# Exercise details
Would you work out how many of the lines below hold "Hprep" and reply with nothing but the number?

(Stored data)
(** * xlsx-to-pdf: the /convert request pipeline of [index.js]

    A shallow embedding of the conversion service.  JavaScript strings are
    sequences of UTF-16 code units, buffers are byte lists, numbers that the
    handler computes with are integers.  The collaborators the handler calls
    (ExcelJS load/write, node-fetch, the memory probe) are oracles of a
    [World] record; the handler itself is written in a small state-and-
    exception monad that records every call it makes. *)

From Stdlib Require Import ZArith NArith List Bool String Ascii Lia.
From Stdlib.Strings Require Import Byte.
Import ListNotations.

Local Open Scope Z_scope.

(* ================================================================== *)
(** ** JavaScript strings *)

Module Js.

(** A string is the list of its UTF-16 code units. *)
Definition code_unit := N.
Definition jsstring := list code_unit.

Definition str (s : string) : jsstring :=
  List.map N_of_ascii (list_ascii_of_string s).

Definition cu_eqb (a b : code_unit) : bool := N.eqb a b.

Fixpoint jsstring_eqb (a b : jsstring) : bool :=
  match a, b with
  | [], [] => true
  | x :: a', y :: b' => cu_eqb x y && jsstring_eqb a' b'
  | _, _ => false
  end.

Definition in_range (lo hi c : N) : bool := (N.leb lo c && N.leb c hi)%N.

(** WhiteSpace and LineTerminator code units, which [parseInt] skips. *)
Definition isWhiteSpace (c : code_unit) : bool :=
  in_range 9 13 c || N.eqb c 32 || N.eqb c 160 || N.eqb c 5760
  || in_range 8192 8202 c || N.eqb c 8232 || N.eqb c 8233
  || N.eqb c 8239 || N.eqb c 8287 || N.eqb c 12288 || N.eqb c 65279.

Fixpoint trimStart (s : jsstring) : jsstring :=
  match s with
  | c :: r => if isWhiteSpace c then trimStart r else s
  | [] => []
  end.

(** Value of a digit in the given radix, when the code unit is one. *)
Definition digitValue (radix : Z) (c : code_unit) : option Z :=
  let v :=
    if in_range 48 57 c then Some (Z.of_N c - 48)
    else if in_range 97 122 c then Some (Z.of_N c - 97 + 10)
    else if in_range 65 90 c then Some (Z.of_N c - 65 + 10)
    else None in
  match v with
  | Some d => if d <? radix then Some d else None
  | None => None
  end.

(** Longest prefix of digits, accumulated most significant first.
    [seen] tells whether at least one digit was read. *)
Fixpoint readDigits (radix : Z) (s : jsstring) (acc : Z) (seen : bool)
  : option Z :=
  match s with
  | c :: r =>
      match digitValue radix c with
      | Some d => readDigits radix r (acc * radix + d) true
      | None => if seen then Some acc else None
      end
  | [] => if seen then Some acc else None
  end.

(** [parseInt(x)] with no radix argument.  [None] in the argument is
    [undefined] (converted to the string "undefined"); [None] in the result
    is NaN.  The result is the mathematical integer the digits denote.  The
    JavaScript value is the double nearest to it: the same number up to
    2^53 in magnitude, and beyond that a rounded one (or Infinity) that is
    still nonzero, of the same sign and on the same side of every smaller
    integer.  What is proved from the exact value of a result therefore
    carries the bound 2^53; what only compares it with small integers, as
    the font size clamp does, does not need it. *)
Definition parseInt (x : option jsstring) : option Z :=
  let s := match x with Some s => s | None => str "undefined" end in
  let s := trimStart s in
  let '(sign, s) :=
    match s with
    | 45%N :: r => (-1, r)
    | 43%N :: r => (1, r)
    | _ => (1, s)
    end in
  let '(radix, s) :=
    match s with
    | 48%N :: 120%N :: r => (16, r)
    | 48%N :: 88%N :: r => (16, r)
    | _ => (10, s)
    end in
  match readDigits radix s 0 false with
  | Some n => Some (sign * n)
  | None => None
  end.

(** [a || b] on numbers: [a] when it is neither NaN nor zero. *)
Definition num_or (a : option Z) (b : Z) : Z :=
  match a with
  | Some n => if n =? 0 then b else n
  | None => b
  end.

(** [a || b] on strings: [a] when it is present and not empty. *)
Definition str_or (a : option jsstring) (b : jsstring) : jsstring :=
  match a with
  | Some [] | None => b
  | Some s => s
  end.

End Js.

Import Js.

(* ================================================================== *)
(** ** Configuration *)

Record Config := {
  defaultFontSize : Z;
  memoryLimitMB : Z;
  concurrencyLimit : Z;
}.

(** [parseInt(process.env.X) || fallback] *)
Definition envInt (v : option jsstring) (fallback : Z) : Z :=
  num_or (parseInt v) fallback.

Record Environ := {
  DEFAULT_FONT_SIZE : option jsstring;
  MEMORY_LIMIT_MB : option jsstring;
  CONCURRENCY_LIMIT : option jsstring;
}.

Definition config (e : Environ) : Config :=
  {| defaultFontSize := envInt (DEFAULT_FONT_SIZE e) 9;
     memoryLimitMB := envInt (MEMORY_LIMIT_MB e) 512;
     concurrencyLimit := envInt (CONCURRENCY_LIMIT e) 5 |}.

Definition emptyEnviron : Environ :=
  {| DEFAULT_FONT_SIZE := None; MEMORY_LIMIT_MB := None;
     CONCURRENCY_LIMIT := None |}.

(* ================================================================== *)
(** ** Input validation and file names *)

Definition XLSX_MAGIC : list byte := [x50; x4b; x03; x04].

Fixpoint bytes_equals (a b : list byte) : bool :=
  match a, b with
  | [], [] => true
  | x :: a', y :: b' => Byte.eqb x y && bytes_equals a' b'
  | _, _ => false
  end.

--

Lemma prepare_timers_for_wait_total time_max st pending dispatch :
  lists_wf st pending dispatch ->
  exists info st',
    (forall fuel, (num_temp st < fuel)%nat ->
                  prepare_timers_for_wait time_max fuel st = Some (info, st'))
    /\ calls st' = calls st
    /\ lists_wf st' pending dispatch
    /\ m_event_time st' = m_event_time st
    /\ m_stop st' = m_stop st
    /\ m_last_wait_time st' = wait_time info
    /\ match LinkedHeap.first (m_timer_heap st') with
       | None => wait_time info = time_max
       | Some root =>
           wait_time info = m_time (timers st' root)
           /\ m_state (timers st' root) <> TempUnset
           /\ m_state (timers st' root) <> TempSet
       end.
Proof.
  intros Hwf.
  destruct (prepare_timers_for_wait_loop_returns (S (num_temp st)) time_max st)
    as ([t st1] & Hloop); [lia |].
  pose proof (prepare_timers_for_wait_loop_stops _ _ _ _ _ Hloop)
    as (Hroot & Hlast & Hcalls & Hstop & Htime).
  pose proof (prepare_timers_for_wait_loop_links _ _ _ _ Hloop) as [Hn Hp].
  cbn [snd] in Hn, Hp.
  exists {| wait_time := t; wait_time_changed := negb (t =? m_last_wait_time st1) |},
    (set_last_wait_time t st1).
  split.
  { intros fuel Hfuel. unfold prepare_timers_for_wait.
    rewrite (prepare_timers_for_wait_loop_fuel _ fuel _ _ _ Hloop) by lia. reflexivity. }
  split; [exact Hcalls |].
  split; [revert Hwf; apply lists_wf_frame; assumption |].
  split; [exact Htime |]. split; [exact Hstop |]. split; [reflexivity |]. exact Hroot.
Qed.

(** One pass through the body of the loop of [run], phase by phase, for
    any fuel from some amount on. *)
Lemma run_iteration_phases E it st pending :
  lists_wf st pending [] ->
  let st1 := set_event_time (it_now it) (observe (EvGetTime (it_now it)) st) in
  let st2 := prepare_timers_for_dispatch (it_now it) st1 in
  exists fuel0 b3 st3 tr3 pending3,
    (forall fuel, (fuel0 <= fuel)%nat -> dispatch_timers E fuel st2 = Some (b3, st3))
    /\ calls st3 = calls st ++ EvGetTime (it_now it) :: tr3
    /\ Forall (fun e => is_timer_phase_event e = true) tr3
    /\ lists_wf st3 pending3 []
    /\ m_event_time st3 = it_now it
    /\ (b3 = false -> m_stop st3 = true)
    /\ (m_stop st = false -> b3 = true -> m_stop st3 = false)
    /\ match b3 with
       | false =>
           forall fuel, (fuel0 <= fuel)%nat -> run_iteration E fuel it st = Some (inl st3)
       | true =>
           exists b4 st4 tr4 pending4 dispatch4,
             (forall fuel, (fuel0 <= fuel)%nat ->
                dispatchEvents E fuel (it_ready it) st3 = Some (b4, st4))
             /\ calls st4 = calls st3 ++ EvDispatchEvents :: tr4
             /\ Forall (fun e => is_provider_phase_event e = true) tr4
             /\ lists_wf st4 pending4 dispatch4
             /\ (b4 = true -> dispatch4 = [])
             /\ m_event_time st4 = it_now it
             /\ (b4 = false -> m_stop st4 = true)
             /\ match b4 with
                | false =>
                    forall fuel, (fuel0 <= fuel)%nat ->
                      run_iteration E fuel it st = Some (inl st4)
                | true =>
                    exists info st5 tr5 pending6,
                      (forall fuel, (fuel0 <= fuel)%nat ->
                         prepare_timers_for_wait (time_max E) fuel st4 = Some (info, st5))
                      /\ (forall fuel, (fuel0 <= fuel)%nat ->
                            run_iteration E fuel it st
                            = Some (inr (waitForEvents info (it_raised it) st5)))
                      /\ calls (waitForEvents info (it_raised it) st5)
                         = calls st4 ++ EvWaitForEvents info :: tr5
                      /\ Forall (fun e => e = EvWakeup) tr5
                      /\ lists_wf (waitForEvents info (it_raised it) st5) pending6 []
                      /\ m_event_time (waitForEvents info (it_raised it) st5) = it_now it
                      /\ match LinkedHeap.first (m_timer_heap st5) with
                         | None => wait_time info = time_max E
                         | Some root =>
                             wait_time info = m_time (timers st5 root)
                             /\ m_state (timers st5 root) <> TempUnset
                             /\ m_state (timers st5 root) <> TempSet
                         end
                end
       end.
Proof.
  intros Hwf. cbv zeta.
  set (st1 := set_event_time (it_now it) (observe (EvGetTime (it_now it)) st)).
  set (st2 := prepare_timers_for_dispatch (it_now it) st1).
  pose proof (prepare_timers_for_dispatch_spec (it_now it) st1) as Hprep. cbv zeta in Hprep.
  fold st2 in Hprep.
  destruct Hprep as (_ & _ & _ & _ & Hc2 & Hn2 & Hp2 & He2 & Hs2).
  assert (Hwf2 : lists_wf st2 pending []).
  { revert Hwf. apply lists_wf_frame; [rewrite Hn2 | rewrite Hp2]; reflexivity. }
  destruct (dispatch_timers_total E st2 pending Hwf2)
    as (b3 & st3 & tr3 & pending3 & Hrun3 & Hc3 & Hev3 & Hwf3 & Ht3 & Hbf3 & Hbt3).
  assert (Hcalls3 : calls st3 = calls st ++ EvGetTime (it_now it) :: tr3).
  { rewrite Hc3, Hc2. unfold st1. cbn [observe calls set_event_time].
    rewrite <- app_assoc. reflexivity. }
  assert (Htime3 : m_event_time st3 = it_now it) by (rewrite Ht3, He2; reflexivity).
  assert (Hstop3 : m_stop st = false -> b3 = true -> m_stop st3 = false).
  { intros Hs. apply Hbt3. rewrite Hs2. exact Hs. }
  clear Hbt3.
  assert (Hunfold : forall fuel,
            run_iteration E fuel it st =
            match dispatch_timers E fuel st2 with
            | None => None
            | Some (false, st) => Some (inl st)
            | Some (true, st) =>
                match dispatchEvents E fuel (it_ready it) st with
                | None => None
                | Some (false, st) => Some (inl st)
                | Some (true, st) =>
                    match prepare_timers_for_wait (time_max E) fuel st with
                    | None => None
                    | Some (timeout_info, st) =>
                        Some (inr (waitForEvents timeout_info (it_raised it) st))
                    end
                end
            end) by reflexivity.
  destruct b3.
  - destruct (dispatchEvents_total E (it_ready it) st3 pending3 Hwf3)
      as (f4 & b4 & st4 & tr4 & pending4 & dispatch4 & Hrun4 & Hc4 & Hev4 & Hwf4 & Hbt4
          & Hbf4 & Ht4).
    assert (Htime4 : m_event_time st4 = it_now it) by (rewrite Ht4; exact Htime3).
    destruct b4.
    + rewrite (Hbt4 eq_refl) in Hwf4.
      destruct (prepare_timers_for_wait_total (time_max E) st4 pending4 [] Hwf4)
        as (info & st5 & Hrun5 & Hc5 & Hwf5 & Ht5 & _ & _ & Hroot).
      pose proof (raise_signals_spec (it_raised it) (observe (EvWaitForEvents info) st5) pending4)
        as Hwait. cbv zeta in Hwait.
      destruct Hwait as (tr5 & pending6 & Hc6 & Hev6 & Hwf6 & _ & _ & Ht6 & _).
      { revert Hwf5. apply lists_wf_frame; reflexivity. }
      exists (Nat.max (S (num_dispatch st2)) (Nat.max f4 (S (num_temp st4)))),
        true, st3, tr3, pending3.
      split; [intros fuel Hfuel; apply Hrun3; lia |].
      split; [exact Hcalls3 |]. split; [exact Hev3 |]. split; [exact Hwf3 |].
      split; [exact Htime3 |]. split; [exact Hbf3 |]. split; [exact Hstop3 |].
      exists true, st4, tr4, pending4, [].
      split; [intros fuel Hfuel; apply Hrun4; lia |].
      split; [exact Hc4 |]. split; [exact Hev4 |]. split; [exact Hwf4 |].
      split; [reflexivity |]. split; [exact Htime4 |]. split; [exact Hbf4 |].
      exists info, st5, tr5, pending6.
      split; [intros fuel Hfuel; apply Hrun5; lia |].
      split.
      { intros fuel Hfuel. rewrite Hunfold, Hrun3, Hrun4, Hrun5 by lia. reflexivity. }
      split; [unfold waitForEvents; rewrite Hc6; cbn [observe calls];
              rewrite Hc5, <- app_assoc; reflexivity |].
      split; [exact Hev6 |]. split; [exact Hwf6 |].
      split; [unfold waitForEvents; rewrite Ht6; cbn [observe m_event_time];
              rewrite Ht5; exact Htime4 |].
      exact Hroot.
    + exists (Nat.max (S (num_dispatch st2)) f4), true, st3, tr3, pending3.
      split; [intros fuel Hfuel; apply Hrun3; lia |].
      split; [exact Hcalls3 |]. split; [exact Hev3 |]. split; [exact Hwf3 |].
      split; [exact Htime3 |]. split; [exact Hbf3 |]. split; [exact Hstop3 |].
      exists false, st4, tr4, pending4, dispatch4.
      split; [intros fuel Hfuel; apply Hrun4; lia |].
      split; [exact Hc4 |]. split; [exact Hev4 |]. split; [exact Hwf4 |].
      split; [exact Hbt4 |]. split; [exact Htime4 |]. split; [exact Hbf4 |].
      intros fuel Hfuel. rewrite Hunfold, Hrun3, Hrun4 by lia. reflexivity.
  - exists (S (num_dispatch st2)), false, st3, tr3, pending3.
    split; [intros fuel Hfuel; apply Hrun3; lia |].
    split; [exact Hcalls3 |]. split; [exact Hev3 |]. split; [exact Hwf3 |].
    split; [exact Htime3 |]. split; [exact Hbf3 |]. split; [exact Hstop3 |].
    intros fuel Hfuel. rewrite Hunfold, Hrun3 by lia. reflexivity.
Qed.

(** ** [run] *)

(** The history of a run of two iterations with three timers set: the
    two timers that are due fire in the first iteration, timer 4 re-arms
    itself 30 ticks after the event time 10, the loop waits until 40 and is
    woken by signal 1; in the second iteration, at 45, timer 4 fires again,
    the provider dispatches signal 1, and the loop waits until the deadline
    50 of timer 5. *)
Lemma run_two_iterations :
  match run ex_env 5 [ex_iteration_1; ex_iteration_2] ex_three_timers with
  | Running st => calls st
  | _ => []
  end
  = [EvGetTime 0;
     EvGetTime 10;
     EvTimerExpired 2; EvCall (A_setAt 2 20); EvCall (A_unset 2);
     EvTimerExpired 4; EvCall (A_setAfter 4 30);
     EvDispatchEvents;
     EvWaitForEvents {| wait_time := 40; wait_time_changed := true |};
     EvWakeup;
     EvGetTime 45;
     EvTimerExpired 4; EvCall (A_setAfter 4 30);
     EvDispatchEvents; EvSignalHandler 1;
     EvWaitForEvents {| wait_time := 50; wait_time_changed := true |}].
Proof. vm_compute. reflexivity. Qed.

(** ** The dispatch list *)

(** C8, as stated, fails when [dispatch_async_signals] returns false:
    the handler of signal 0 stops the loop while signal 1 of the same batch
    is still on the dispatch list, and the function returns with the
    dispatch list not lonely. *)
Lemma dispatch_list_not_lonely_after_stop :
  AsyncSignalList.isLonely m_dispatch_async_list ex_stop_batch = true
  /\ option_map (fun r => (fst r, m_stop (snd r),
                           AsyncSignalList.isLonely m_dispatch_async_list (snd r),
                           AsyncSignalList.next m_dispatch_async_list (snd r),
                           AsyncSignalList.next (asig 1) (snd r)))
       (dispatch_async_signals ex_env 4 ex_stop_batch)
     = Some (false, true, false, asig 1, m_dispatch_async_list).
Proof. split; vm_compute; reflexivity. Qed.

# Output of the exercise
3